**RECORDED INFORMATION:**
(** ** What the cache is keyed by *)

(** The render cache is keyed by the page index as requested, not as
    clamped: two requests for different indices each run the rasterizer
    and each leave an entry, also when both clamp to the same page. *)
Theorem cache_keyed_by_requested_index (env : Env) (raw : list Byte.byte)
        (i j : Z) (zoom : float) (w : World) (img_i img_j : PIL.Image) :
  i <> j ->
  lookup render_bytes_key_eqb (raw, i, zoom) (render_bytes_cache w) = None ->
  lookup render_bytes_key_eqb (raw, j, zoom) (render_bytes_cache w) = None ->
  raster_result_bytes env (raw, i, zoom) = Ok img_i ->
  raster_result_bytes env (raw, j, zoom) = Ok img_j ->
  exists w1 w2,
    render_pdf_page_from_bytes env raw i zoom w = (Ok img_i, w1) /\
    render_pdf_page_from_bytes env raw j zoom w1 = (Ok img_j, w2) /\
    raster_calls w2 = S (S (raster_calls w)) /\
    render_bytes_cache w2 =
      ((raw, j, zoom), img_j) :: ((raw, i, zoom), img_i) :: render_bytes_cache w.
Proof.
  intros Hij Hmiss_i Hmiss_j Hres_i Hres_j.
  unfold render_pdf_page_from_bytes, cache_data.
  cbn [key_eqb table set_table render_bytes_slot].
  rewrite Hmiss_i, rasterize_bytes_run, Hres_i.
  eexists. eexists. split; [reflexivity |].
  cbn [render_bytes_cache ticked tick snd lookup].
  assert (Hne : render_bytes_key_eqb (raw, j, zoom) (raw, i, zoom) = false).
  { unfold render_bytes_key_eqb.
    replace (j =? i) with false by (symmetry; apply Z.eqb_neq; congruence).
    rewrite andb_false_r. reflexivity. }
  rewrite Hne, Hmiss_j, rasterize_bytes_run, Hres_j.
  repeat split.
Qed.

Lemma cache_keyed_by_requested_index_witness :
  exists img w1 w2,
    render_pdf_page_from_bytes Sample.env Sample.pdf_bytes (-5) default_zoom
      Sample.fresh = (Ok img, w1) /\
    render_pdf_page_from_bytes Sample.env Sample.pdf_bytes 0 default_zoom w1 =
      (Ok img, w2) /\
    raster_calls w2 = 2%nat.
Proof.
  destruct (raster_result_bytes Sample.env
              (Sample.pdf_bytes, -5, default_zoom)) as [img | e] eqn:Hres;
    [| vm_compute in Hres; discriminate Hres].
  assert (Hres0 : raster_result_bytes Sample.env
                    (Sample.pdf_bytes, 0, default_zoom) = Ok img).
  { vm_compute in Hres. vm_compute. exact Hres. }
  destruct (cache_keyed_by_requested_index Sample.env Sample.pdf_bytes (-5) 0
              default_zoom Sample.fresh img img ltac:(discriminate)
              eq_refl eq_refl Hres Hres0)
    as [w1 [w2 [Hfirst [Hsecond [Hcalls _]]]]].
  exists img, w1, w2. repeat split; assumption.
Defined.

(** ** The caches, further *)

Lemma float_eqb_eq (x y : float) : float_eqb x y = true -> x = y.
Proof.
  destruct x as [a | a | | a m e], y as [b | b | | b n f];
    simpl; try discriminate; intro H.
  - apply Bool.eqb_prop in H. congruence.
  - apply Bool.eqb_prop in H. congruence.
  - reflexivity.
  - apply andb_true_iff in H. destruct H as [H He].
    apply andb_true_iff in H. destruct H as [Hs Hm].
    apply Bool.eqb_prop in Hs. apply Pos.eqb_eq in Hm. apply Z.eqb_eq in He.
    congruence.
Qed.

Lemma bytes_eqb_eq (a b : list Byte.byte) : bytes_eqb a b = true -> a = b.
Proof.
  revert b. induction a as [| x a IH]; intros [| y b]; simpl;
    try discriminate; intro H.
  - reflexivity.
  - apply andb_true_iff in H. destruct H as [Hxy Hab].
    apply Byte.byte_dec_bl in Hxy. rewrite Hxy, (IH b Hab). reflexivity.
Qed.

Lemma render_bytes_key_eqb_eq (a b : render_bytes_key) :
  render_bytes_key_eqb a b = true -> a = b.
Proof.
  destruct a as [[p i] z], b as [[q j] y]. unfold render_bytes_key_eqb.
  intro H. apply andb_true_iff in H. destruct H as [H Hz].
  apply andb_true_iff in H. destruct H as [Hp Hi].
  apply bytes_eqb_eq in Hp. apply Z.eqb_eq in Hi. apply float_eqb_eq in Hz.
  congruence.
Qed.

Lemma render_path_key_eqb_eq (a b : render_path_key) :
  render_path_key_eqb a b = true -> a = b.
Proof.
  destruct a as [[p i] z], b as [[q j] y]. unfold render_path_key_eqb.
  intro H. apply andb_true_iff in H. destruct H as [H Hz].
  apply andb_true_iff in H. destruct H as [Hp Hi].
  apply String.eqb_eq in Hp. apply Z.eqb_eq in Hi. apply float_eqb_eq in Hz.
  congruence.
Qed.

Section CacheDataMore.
...
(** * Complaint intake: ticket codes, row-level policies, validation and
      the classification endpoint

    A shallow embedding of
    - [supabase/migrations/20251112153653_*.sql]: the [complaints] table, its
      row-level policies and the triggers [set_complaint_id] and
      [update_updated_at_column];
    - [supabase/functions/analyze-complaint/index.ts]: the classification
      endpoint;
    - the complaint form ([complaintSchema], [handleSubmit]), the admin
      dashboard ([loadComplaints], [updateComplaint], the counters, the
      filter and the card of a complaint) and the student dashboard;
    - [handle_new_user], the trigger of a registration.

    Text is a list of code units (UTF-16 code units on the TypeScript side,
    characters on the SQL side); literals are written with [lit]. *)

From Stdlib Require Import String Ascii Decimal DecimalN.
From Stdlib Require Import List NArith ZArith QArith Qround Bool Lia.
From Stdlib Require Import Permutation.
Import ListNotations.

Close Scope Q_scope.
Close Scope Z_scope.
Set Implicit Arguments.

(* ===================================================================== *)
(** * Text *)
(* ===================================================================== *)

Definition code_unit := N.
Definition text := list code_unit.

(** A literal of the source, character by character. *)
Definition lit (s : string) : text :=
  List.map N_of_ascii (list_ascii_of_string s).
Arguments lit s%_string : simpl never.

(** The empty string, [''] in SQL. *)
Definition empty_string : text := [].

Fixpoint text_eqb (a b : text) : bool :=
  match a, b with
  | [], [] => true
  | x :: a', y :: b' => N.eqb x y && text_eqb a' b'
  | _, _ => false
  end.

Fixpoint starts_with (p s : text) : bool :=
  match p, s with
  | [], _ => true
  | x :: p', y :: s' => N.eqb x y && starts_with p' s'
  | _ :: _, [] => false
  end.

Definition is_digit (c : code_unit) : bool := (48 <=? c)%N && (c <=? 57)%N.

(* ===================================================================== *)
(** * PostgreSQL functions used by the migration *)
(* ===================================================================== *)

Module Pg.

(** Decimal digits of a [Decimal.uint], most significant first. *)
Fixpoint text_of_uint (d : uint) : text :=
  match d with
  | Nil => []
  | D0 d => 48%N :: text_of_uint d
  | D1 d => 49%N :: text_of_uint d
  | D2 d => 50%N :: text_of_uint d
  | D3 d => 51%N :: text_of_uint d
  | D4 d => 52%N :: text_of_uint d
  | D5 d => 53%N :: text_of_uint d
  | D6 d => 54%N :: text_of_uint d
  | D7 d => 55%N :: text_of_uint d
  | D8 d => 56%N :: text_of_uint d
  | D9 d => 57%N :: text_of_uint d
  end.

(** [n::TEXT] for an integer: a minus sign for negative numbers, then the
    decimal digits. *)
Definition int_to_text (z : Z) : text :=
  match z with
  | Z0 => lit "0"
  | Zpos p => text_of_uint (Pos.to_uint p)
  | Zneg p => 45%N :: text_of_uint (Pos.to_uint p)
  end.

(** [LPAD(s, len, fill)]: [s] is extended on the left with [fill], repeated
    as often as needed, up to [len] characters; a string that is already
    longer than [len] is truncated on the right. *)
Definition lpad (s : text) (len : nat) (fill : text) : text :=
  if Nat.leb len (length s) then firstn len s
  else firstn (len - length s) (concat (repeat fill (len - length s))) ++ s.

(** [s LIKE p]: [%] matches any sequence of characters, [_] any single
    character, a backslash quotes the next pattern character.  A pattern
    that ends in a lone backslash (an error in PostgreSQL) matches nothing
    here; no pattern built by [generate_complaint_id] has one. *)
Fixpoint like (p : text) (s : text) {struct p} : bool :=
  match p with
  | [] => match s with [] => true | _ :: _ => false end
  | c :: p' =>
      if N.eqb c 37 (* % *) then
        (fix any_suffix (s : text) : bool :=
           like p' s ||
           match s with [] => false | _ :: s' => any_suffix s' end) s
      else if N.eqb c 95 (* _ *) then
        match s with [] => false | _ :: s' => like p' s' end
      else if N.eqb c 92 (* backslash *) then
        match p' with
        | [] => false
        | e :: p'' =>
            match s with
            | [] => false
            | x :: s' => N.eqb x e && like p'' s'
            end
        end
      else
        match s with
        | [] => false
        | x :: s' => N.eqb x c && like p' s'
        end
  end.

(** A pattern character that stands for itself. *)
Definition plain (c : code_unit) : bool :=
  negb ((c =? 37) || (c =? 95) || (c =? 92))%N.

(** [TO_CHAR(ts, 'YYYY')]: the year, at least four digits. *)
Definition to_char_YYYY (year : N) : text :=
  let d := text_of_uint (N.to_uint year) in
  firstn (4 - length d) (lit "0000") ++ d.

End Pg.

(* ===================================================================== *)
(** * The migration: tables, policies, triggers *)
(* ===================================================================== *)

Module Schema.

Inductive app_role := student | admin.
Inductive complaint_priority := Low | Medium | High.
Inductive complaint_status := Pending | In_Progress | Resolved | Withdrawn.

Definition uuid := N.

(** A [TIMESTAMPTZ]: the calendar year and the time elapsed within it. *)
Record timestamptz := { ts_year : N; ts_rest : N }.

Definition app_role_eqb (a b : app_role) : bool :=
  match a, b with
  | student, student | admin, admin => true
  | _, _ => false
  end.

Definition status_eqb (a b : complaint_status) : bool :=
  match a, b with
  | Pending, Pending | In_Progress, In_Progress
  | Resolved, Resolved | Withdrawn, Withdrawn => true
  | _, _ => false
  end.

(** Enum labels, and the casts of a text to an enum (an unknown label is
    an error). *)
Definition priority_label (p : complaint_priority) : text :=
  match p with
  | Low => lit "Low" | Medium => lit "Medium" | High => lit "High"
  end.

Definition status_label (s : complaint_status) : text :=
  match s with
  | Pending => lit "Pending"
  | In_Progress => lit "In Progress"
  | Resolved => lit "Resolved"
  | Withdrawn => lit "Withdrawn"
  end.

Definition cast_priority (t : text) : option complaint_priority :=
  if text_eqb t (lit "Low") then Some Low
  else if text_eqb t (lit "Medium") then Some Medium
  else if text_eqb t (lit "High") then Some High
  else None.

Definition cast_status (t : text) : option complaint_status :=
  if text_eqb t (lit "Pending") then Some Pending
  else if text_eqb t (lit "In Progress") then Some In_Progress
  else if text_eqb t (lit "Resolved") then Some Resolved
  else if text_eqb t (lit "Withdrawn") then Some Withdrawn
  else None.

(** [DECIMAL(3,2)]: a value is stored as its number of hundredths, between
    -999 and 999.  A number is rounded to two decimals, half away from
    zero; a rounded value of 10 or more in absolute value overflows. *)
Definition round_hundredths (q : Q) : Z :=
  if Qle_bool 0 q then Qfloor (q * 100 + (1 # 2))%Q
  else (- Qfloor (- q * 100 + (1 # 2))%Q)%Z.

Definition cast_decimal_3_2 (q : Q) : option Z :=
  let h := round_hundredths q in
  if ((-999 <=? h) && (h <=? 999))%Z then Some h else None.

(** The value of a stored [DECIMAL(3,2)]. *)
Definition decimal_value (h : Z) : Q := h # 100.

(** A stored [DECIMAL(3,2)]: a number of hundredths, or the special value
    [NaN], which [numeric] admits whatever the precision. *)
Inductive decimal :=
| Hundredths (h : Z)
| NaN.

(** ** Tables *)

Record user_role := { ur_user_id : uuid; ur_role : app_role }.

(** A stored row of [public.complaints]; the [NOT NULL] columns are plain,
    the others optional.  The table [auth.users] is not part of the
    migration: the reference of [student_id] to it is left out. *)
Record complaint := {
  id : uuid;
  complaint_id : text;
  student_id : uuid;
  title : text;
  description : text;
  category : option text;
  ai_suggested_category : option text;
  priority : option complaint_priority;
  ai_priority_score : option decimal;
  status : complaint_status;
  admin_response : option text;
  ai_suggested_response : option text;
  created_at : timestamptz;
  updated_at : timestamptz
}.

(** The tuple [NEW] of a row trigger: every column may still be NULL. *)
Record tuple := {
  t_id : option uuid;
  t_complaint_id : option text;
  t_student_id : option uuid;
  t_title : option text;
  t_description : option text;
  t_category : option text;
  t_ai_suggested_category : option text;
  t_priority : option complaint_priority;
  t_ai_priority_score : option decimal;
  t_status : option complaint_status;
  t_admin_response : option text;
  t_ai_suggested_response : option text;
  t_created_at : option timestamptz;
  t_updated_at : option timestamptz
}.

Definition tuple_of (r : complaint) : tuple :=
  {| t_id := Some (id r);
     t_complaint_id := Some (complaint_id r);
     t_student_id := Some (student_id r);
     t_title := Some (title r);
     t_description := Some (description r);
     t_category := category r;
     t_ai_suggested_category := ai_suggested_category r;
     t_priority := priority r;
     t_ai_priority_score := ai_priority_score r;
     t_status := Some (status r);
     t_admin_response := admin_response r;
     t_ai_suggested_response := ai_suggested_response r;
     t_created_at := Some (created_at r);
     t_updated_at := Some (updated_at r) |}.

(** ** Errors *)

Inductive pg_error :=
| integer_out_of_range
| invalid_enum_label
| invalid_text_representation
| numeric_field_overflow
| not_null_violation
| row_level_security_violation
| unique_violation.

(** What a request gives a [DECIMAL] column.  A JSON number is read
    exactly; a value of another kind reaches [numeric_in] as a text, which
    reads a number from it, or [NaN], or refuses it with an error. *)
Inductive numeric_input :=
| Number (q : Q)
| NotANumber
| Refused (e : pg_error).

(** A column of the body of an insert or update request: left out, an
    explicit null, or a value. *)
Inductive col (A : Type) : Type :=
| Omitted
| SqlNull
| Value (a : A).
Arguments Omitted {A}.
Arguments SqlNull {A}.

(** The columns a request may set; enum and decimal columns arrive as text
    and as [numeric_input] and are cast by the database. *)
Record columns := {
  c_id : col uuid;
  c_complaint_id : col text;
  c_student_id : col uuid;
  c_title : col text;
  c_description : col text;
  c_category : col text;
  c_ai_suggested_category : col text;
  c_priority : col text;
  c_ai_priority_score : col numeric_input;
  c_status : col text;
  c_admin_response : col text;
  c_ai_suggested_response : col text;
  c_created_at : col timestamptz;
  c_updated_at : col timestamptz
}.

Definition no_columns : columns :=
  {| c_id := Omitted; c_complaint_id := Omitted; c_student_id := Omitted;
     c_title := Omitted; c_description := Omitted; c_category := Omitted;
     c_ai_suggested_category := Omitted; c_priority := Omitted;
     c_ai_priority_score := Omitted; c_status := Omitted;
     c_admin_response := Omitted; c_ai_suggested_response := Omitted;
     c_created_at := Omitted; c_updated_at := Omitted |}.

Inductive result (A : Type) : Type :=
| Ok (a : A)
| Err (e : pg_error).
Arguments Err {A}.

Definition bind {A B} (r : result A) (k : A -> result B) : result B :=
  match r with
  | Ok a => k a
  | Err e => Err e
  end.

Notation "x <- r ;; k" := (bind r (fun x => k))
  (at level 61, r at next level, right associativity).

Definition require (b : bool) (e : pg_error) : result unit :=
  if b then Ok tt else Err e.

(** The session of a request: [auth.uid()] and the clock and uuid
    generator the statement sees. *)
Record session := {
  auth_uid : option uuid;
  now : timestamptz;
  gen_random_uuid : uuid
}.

**REQUIRED ACTION:** Copy out all lines of the material above in which "split" occurs.

**SOLUTION TO THIS PROBLEM:**
  eexists. eexists. split; [reflexivity |].
  repeat split.
  exists img, w1, w2. repeat split; assumption.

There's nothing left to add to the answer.